В конце августа пароход снова двинулся в путь. Место на его капитанском мостике занял Эрик Саксен (Е. Saxen). Новый маршрут «Джона Графтона» выглядел так: Копенгаген-Кеми-Якобстадт-Аландские острова-Копенгаген. Но прежде было необходимо пополнить запасы горючего, пресной воды и продовольствия, хотя средств для закупки всего этого у капитана Саксена не было. Срочно отправившись в Стокгольм, Фабрициус описал ситуацию Циллиакусу, а тот в свою очередь обратился к Акаси. Деньги у японца были, но права тратить их на русскую революцию он, по приказу Генштаба, к тому времени уже был лишен. Несмотря на это «Джон Графтон» все-таки смог выйти в море. Можно предположить, что Акаси выдал Фабрициусу требуемую сумму из собственного кармана.
Схема второго плавания «Джона Графтона» в Балтийском море
Фото винтовок «Веттерли» (из музея в Якобстаде)

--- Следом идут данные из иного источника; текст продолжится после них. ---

Lemma textContent_unwrapSelection tagName ed :
  textContent (content (unwrapSelection tagName ed)) = textContent (content ed).
Proof.
  unfold unwrapSelection.
  destruct (sel ed) as [s|]; [|reflexivity].
  destruct (findAncestor (content ed) (anchorNode s) tagName) as [q|] eqn:Hq;
    [|reflexivity].
  destruct (findAncestor_Some _ _ _ _ Hq) as (t & a & al & cs & Hn & _ & _).
  rewrite Hn. cbn [content]. apply textContent_spliceAt.
  intros c Hc. rewrite Hn in Hc. inversion Hc; subst c.
  cbn [kidsOf]. now rewrite textContent_Elem.
Qed.

Lemma textContent_toggleElement tagName ed :
  textContent (content (toggleElement tagName ed)) = textContent (content ed).
Proof.
  unfold toggleElement.
  destruct (sel ed) as [s|]; [|reflexivity].
  destruct (collapsed s).
  - destruct (isInElement ed tagName);
      [apply textContent_unwrapSelection | reflexivity].
  - destruct (isSelectionFullyWrapped tagName ed);
      [apply textContent_unwrapSelection
      | apply textContent_wrapSelectionPerBlock].
Qed.

Lemma listsHoldItems_nodeAt : forall p root n,
  listsHoldItems root = true -> nodeAt root p = Some n ->
  listsHoldItems n = true.
Proof.
  induction p as [|i p IH]; intros root n H Hn; simpl in Hn.
  - now inversion Hn; subst.
  - destruct root as [s|t a al cs]; [discriminate|].
    destruct (nth_error cs i) as [c|] eqn:E; [|discriminate].
    apply (IH c); auto. simpl in H. apply andb_prop in H as [_ H].
    rewrite forallb_forall in H. apply H. eapply nth_error_In; eauto.
Qed.

Lemma children_all_elements cs :
  forallb isListItem cs = true -> children cs = cs.
Proof.
  induction cs as [|c cs IH]; simpl; intros H; [reflexivity|].
  apply andb_prop in H as [Hc H]. unfold isListItem in Hc.
  apply andb_prop in Hc as [Hc _]. rewrite Hc. now rewrite IH.
Qed.
(** * BNF counter-trend strategy: indicators, signals and simulators

    A shallow embedding of the signal-and-simulation engine of
    [bnf_backtest_strategy.py] and [bnf_realtime_monitor.py].

    Python floats and pandas float64 columns are IEEE binary64 numbers: they are
    modelled by Rocq's primitive floats, so that NaN and infinity behave as
    they do in the program.  Timestamps are day numbers in [Z] (all bars are
    daily, [.days] of a difference is the difference of the day numbers). *)

From Stdlib Require Import String.
From Stdlib Require Import ZArith List Bool Lia Floats Uint63 Sorted.
From Stdlib Require Import Permutation.
Import ListNotations.
Set Warnings "-inexact-float".

Local Open Scope Z_scope.

(** ** Python floats *)

Definition nan : float := PrimFloat.nan.

(** [pd.isna] on a float. *)
Definition isna (x : float) : bool := PrimFloat.is_nan x.

(** [pd.isna] on a value of a boolean column: never missing. *)
Definition isna_bool (b : bool) : bool := false.

(** Truth value of a float ([if x:]): false exactly for [0.0] and [-0.0]. *)
Definition truthy (x : float) : bool := negb (x =? 0)%float.

(** Truth value of an optional float ([None] is false). *)
Definition truthy_opt (x : option float) : bool :=
  match x with Some v => truthy v | None => false end.

(** Python's [min(a, b)]: [b] when [b < a], else [a]. *)
Definition py_min (a b : float) : float := if (b <? a)%float then b else a.

Definition float_of_Z (z : Z) : float :=
  if z <? 0 then (- PrimFloat.of_uint63 (Uint63.of_Z (- z)))%float
  else PrimFloat.of_uint63 (Uint63.of_Z z).
Definition float_of_nat (n : nat) : float := float_of_Z (Z.of_nat n).

(** ** pandas series operations used by the indicator code

    A float64 column is a [list float]; a missing value is NaN.  A boolean
    column is a [list bool]: comparisons against NaN are [false]. *)
Module Pandas.

Fixpoint zipWith {A B C} (f : A -> B -> C) (l1 : list A) (l2 : list B) : list C :=
  match l1, l2 with
  | a :: l1', b :: l2' => f a b :: zipWith f l1' l2'
  | _, _ => []
  end.

(** [s.shift(1)] *)
Definition shift1 (s : list float) : list float :=
  match s with
  | [] => []
  | _ => nan :: removelast s
  end.

(** [s.diff()] *)
Definition diff (s : list float) : list float :=
  zipWith PrimFloat.sub s (shift1 s).

(** [s.where(cond, other)] with [cond] computed from the element. *)
Definition where_ (cond : float -> bool) (other : float) (s : list float) : list float :=
  map (fun x => if cond x then x else other) s.

(** The [w] values ending at position [i] (only read when [w <= i + 1]). *)
Definition window {A} (w i : nat) (s : list A) : list A :=
  firstn w (skipn (i + 1 - w) s).

Definition sum (l : list float) : float := fold_left PrimFloat.add l 0%float.

(** [np.mean] / the mean of a full window. *)
Definition mean (l : list float) : float :=
  (sum l / float_of_nat (length l))%float.

(** Generic [s.rolling(window=w).agg()]: NaN until the window is full
    ([min_periods] defaults to the window size); each window is aggregated
    from its own values. *)
Definition rolling (agg : list float -> float) (w : nat) (s : list float) : list float :=
  map (fun i => if (i + 1 <? w)%nat then nan else agg (window w i s))
      (seq 0 (length s)).

Definition rolling_mean := rolling mean.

На этот раз пароход вошел в Балтийское море, а затем и в его Ботнический залив в оговоренный срок и без всяких приключений. Команде удалось успешно выгрузить партии оружия в районе Кеми 4 сентября (здесь Саксена сменил Нюландер) и близ Якобстадта 6 сентября. Вечером того же дня пароход подошел к острову Ларсмо (Larsmo), где отгрузил на ждавший его катер до тысячи винтовок и значительное количество патронов. Все это было очень непросто с неопытным экипажем и в дурную погоду. Кроме того, в распоряжении капитана Нюландера не было сносных карт этой малопосещаемой части Балтийского моря. В результате ранним утром 7 сентября, уже на пути на юг, к Аландским островам, у островка Орскар (Orrskar) «Джон Графтон» налетел на каменистую отмель. Команда попыталась переместить оставшийся груз на соседние острова, но это оказалось ей не под силу (из трюмов удалось извлечь только взрывчатку). На следующий день, 8 сентября, по приказу Нюландера корабль был взорван. Члены экипажа-финны отчасти отправились по домам, отчасти же вместе с латышами бежали в Швецию на предоставленной местными жителями яхте.
«Джон Графтон» после подрыва его командой
Памятник «Джону Графтону» на острове Олсьер
Так бесславно закончилась эпопея «Джона Графтона». Доставленное им оружие и боеприпасы были спрятаны второпях и стали легкой добычей царской полиции. К концу октября 1905 г. с обломков парохода, долго остававшихся на плаву, со дна моря, а также из тайников на близлежащих островах жандармы в общей сложности изъяли около 10 тыс. винтовок «Веттерли», несколько тысяч штыков к ним, более полумиллиона винтовочных и револьверных патронов, свыше трех тонн взрывчатого желатина и другие боеприпасы. Таким образом, примерно две трети груза «Джона Графтона» попало в руки властей.
Акаси к началу сентября уже фактически отошел от дел, в распоряжении же Циллиакуса оставалась одна яхта «Сизн», в трюме которой по-прежнему находилось 300 револьверов и 200 винтовок. Но с таким скудным арсеналом о массовом вооруженом выступлении нечего было и думать. В общем, после катастрофы «Джона Графтона» планы вооруженного восстания в Петербурге лопнули как мыльный пузырь. О доставке балтийским маршрутом оружия на Кавказ речи, понятно, тоже идти уже не могло.